- **Required action**: Determine how many lines in the records hold "Definition", and give that number with nothing added.

Stored data entries:
::::
(** * niri-wselector: matching, ranking and labelling of windows and workspaces

A shallow embedding of [niri_wselector/__main__.py].  Python dictionaries
with a fixed set of keys become records, [dict] used as a map becomes
[gmap], [set] becomes [gset], exceptions become the [result] monad, and
the calls to external programs become a trace of events. *)

From Stdlib Require Import ZArith String Ascii DecimalString List Bool Lia.
From stdpp Require Import base option gmap strings list sorting.
From Stdlib Require OrderedTypeEx.

Local Open Scope string_scope.
Local Open Scope Z_scope.

(** ** Python values, exceptions and comparisons *)

(** The JSON scalars that occur as values of the record fields and as
    literals of the match rules. *)
Inductive PyVal :=
| VNone
| VBool (b : bool)
| VInt (z : Z)
| VStr (s : string).

Inductive PyExc := KeyError | TypeError | IndexError | ValueError.

Inductive result (A : Type) :=
| Ok (a : A)
| Raise (e : PyExc).
Arguments Ok {A} a.
Arguments Raise {A} e.

#[global] Instance result_ret : MRet result := fun _ a => Ok a.
#[global] Instance result_bind : MBind result := fun _ _ f m =>
  match m with Ok a => f a | Raise e => Raise e end.
#[global] Instance result_fmap : FMap result := fun _ _ f m =>
  match m with Ok a => Ok (f a) | Raise e => Raise e end.

(** [bool] is a subclass of [int]: [True == 1] and [False < 1]. *)
Definition py_num (v : PyVal) : option Z :=
  match v with
  | VBool b => Some (Z.b2z b)
  | VInt z => Some z
  | _ => None
  end.

(** [a == b] *)
Definition py_eq (a b : PyVal) : bool :=
  match a, b with
  | VNone, VNone => true
  | VStr s, VStr t => String.eqb s t
  | _, _ =>
      match py_num a, py_num b with
      | Some x, Some y => x =? y
      | _, _ => false
      end
  end.

(** [a < b]: numbers with numbers, text with text (code point order, which
    is the byte order of the UTF-8 encoding); anything else, [None]
    included, is a [TypeError]. *)
Definition py_lt (a b : PyVal) : result bool :=
  match a, b with
  | VStr s, VStr t => Ok (String.ltb s t)
  | _, _ =>
      match py_num a, py_num b with
      | Some x, Some y => Ok (x <? y)
      | _, _ => Raise TypeError
      end
  end.

(** [u < v] on tuples: the first position whose items are not [==] decides,
    and only there is [<] evaluated. *)
Fixpoint tuple_lt (u v : list PyVal) : result bool :=
  match u, v with
  | x :: u', y :: v' => if py_eq x y then tuple_lt u' v' else py_lt x y
  | [], _ :: _ => Ok true
  | _, [] => Ok false
  end.

(** [str(z)] *)
Definition str (z : Z) : string := NilZero.string_of_int (Z.to_int z).
(** * ClearHear: the response parser of [analyze_audio_file] (audio.py)

    The only function of the repository uploads an audio file to a
    generative model, sends a fixed prompt and splits the answer into two
    sections delimited by literal markers.  This development embeds that
    function: Python strings as lists of code points, the two [re.search]
    calls as a small backtracking matcher that follows the priorities of
    Python's [re] module, and the network collaborator as an explicit
    oracle with a log of the calls made to it. *)

From Stdlib Require Import List NArith Ascii String Bool Arith Lia.
Import ListNotations.

Set Implicit Arguments.

(** ** Python strings *)

Module PyStr.

(** A Python [str] is a sequence of Unicode code points. *)
Definition char := N.
Definition str := list char.

(** An ASCII literal of the source, as a [str]. *)
Definition py (s : string) : str := map N_of_ascii (list_ascii_of_string s).

(** [Py_UNICODE_ISSPACE]: the test behind both [str.strip()] and the
    class [\s] of a [str] pattern. *)
Definition isspace (c : char) : bool :=
  (((9 <=? c) && (c <=? 13)) || ((28 <=? c) && (c <=? 32))
   || (c =? 133) || (c =? 160) || (c =? 5760)
   || ((8192 <=? c) && (c <=? 8202))
   || (c =? 8232) || (c =? 8233) || (c =? 8239) || (c =? 8287)
   || (c =? 12288))%N.
(** The [forEach] of [updateMorph]. *)
Lemma morph_loop (toEl : NodeRef) (eased : JsValue) (targets : list NodeRef)
    (w : World) (m : NodeRef) :
  let run :=
    forEach (fun target =>
      fromPath ← node_getAttribute target "d";
      toPath ← node_getAttribute toEl "d";
      match Text.truthy fromPath, Text.truthy toPath with
      | Some fromPath, Some toPath =>
          node_setAttribute target "d"
            (interpolatePath fromPath toPath eased)
      | _, _ => ret tt
      end) targets w in
  (forall name', name' <> "d" ->
                 read_attribute m name' run.1 = read_attribute m name' w)
  /\ (read_attribute m "d" run.1 = read_attribute m "d" w
      \/ read_attribute m "d" run.1 = read_attribute toEl "d" w).
Proof.
  revert m w. induction targets as [|t targets IH]; intros m w; cbv zeta.
  - split; [done | by left].
  - rewrite forEach_cons, bind_run.
    set (step := node_getAttribute t "d" ≫= _).
    assert (forall n,
              (forall name', name' <> "d" ->
                 read_attribute n name' (step w).1 = read_attribute n name' w)
              /\ (read_attribute n "d" (step w).1 = read_attribute n "d" w
                  \/ read_attribute n "d" (step w).1
                     = read_attribute toEl "d" w)) as Hstep;
      [|destruct (step w) as [w1 [[]|e]]].
    + intros n. unfold step. clear step.
      unfold mbind, M_bind, bind, node_getAttribute, ret.
      fold (read_attribute t "d" w) (read_attribute toEl "d" w).
      destruct (Text.truthy (read_attribute t "d" w)) as [fromPath|] eqn:Hfrom;
        [|by split; [|left]].
      destruct (Text.truthy (read_attribute toEl "d" w)) as [toPath|] eqn:Hto;
        [|by split; [|left]].
      apply truthy_Some in Hfrom, Hto.
      destruct (valid_name "d") eqn:Hvalid;
        [|unfold node_setAttribute; rewrite Hvalid; by split; [|left]].
      split.
      * intros name' Hname. rewrite read_after_setAttribute by done.
        by rewrite decide_False by (by intros [_ ?]).
      * rewrite read_after_setAttribute by done.
        destruct (decide (n = t /\ "d" = "d")) as [[-> _]|_]; [|by left].
        assert (is_Some (element_at t w)) as [el ->].
        { unfold read_attribute in Hfrom. by destruct (element_at t w). }
        simpl. destruct (interpolatePath_copies fromPath toPath eased)
          as [-> | ->]; [left | right]; congruence.
    + simpl in Hstep. destruct (IH m w1) as [Hother Hd].
      destruct (Hstep m) as [Hother1 Hd1].
      destruct (Hstep toEl) as [_ HtoEl].
      assert (read_attribute toEl "d" w1 = read_attribute toEl "d" w) as Hsame
        by by destruct HtoEl.
      split.
      * intros name' Hname. by rewrite Hother, Hother1.
      * destruct Hd as [Hd|Hd]; rewrite Hd; [exact Hd1 | by right].
    + exact (Hstep m).
Qed.

Lemma querySelector_documents (root : NodeRef) (selector : string)
    (w w' : World) :
  documents w = documents w' ->
  (node_querySelector root selector w).2
  = (node_querySelector root selector w').2
  /\ (node_querySelector root selector w).1 = w.
Proof.
  intros Hdocs.
  unfold node_querySelector, node_querySelectorAll, mbind, M_bind, bind, ret.
  rewrite (element_at_documents root w w' Hdocs).
  by destruct (element_at root w') as [el|]; [destruct (select el selector)|].
Qed.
::::
- **Response below**: 8